Trusteer researcher Tanya Shafir has uncovered financial malware that launches a Man-in-the-Browser (MitB) attack through the web browser of infected PCs, gaining access to the victim’s Twitter account to create malicious tweets that propagate malware. Once installed on a machine, it gains access to user credentials and targets their financial transactions.
“At this time the attack is targeting the Dutch market,” she noted. “ However, because Twitter is used by millions of users around the world, this type of attack can be used to target any market and any industry.”
The attack is carried out by injecting Javascript code into the victim’s Twitter account page. The malware collects the user’s authentication token, which enables it to make authorized calls to Twitter's APIs, and then posts new, malicious tweets on behalf of the victim.
The bad tweets are an assortment of tried-and-true social engineering ploys, all including shortened malicious links. Shafir listed some examples:
Original text (in Dutch): "Onze nieuwe koning Willem gaat nog meer verdienen dan beatrix. check zijn salaris" (English translation: "Our new King William will earn even more than Beatrix. Check his salary").
Original text (in Dutch): "Beyonce valt tijdens het concert van de superbowl, zeer funny!!!!" (English translation: "Beyonce falls during the Super Bowl concert, very funny!!!!").
Original text (in Dutch): "topman [Dutch Bank] gaat ervandoor met onze miljoenen!! De minister heeft weer het nakijken... zie" (English translation: "CEO of [Dutch Bank] is off with our millions!! The minister is inspecting again... see").

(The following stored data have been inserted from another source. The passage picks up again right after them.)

(* ===== verification/TcpAssembly.v ===== *)
(** * TCP stream reassembly ([tcpassembly/assembly.go])

    The assembler keeps out-of-order data of each connection in a doubly-linked
    list of pages taken from a page cache, and hands data to the streams in
    order. The model keeps the pages in a store ([mem]) and follows the code's
    pointer operations on them; the connection objects live in a second store
    ([objs]), from which the pool takes and to which it returns them. What the
    streams see is the trace.

    A whole call runs at once here: the locks that serialise assemblers sharing
    a pool are not modelled. Logging is left out (its flags are off), and so is
    the list [pageCache.pages], which only keeps the pages alive. *)

From S2P Require Import Prelude SerializeBuffer LayerClasses Flows BaseLayers Tcp.

Definition invalidSequence : Z := -1.
Definition uint32Size : Z := Z.shiftl 1 32.

(** ** Sequence numbers *)

Definition Sequence := Z.

Definition Difference (s t : Sequence) : Z :=
  if (s >? uint32Size - Z.quot uint32Size 4) && (t <? Z.quot uint32Size 4)
  then t + uint32Size - s
  else if (t >? uint32Size - Z.quot uint32Size 4) && (s <? Z.quot uint32Size 4)
  then t - (s + uint32Size)
  else t - s.

Definition Add (s : Sequence) (t : Z) : Sequence := Z.land (s + t) (uint32Size - 1).

(** ** Data *)

(** Times are numbers here; [Before] is [<]. *)
Definition time := Z.

Record Reassembly : Type := mkReassembly {
  Bytes : bytes;
  Skip : Z;
  Start : bool;
  End_ : bool;
  Seen : time;
}.

Definition pageBytes : Z := 1900.

(** The data of a page is [Bytes], a slice of its own buffer. *)
Abbreviation loc := nat.

Record page : Type := mkPage {
  p_re : Reassembly;
  p_seq : Sequence;
  p_prev : option loc;
  p_next : option loc;
}.

Definition zero_page : page := mkPage (mkReassembly [] 0 false false 0) 0 None None.

Record pageCache : Type := mkPageCache {
  pc_free : list loc;
  pcSize : Z;
  pc_size : Z;
  pc_used : Z;
}.

Definition initialAllocSize : Z := 1024.
Lemma fill_pages_ok fuel : ∀ w ts current seq bs n L prev,
  heap_ok w L → current ∈ L → (length bs < fuel)%nat →
  (∃ sq, page_at w current = mkPage (mkReassembly [] 0 false false ts) sq prev None) →
  ∃ new l pc' mem', let w' := set_mem mem' (set_pc pc' w) in
    fill_pages fuel ts current seq bs n w = (Ok (l, n + len new), w') ∧
    heap_ok w' (new ++ L) ∧ seg w' prev (current :: new) None ∧
    content w' (current :: new) = cut_pages fuel ts false seq bs ∧
    last (current :: new) = Some l ∧
    ∀ l', l' ∈ L → l' ≠ current → page_at w' l' = page_at w l'.
Proof.
  induction fuel as [|fuel IH]; intros w ts current seq bs n L prev Hh HL Hf (sq & Hp); [lia|].
  pose proof (slice_page bs) as [Ht Hd].
  set (data := take _ _) in Ht. set (rest := drop _ _) in Hd.
  set (w1 := put_page current (set_data data seq (page_at w current)) w).
  assert (heap_ok w1 L) as Hh1 by by apply heap_put.
  assert (page_at w1 current = mkPage (mkReassembly data 0 false false ts) seq prev None) as Hp1.
  { unfold w1. by rewrite page_put_eq, Hp. }
  cbn [fill_pages cut_pages]. cbv zeta. fold data rest.
  rewrite (bind_ok _ _ _ data w) by (unfold lift; by rewrite Ht).
  rewrite (bind_ok _ _ _ tt w1) by done.
  rewrite (bind_ok _ _ _ rest w1) by (unfold lift; by rewrite Hd).
  destruct (Z.eqb_spec (len rest) 0) as [H0|H0].
  { exists [], current, (pc w), (mem w1). split_and!.
    - by rewrite len_nil, Z.add_0_r.
    - done.
    - cbn. change (set_mem _ _) with w1. by rewrite Hp1.
    - change (set_mem _ _) with w1. cbn. by rewrite Hp1.
    - done.
    - intros l' _ Hne. change (set_mem _ _) with w1. by apply page_put_ne. }
  destruct (next_page_ok w1 L ts Hh1) as (q & pc2 & mem2 & Hn & Hh2 & (sq2 & Hq) & Hfr).
  set (w2 := set_mem mem2 (set_pc pc2 w1)) in *.
  rewrite (bind_ok _ _ _ q w2) by done.
  assert (current ≠ q) as Hcq.
  { apply heap_nodup_tail, NoDup_cons in Hh2 as [Hh2 _]. congruence. }
  set (w3 := put_page current (set_next (Some q) (page_at w2 current)) w2).
  rewrite (bind_ok _ _ _ tt w3) by done.
  set (w4 := put_page q (set_prev (Some current) (page_at w3 q)) w3).
  rewrite (bind_ok _ _ _ tt w4) by done.
  assert (∀ l', l' ∈ L → l' ≠ current → page_at w4 l' = page_at w l') as Hfr4.
  { intros l' Hl' Hne. unfold w4, w3. rewrite !page_put_ne, Hfr; [|done..|].
    - by apply page_put_ne.
    - intros ->. apply heap_nodup_tail, NoDup_cons in Hh2 as [Hh2 _]. done. }
  assert (page_at w4 current = mkPage (mkReassembly data 0 false false ts) seq prev (Some q)) as Hp4.
  { unfold w4, w3. by rewrite page_put_ne, page_put_eq, Hfr, Hp1. }
  assert (Z.min (len bs) pageBytes = pageBytes) as Hmin.
  { unfold rest, pageBytes in H0. rewrite len_drop in H0. unfold pageBytes. lia. }
  rewrite Hmin.
  destruct (IH w4 ts q (Add seq pageBytes) rest (n + 1) (q :: L) (Some current))
    as (new & l & pc' & mem' & He & Hh' & Hseg & Hc & Hlast & Hfr').
  - by do 2 apply heap_put.
  - left.
  - unfold rest. rewrite length_drop. unfold rest, pageBytes, len in *. rewrite length_drop in H0. lia.
  - exists sq2. unfold w4. rewrite page_put_eq. unfold w3. by rewrite page_put_ne, Hq.
  - exists (q :: new), l, pc', mem'. cbv zeta.
    change (set_mem mem' (set_pc pc' w)) with (set_mem mem' (set_pc pc' w4)).
    assert (page_at (set_mem mem' (set_pc pc' w4)) current = page_at w4 current) as Hcur.
    { apply Hfr'; [by right | done]. }
    split_and!.
    + rewrite He. do 2 f_equal. rewrite len_cons. f_equal. lia.
    + eapply heap_perm, Hh'. solve_Permutation.
    + cbn [seg]. rewrite Hcur, Hp4. exact (conj eq_refl (conj eq_refl Hseg)).
    + unfold content in *. cbn [fmap list_fmap]. rewrite Hcur, Hp4. by rewrite <-Hc.
    + by rewrite last_cons, Hlast.
    + intros l' Hl' Hne. rewrite Hfr', Hfr4; [done..|by right|].
      intros ->. apply heap_nodup_tail, NoDup_cons in Hh2 as [Hh2 _]. done.
Qed.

This attack is particularly difficult to defend against because it uses a new sophisticated approach to spear-phishing,” Shafir noted. “Twitter users follow accounts that they trust. Because the malware creates malicious tweets and sends them through a compromised account of a trusted person or organization being followed, the tweets seem to be genuine. The fact that the tweets include shortened URLs is not concerning: Twitter limits the number of characters in a message, so followers expect to get interesting news bits in the form of a short text message followed by a shortened URL. However, a shortened URL can be used to disguises the underlying URL address, so that followers have no way of knowing if the link is suspicious.”
Shafir speculated that the URLs lead to malicious webpages, so, when the browser renders the webpage’s content, an exploit can silently download the malware to the user’s endpoint device in a drive-by download.
As always, external sources like web content and email attachments, which can include a hidden exploit in the form of embedded code, should never be trusted. “Such content should only be opened while monitoring the application state to ensure it is operating legitimately,” she said. “Stateful Application Control should be used for analyzing what the application is doing (operation) and why it is doing it (state), to determine if an application action is legitimate or malicious.”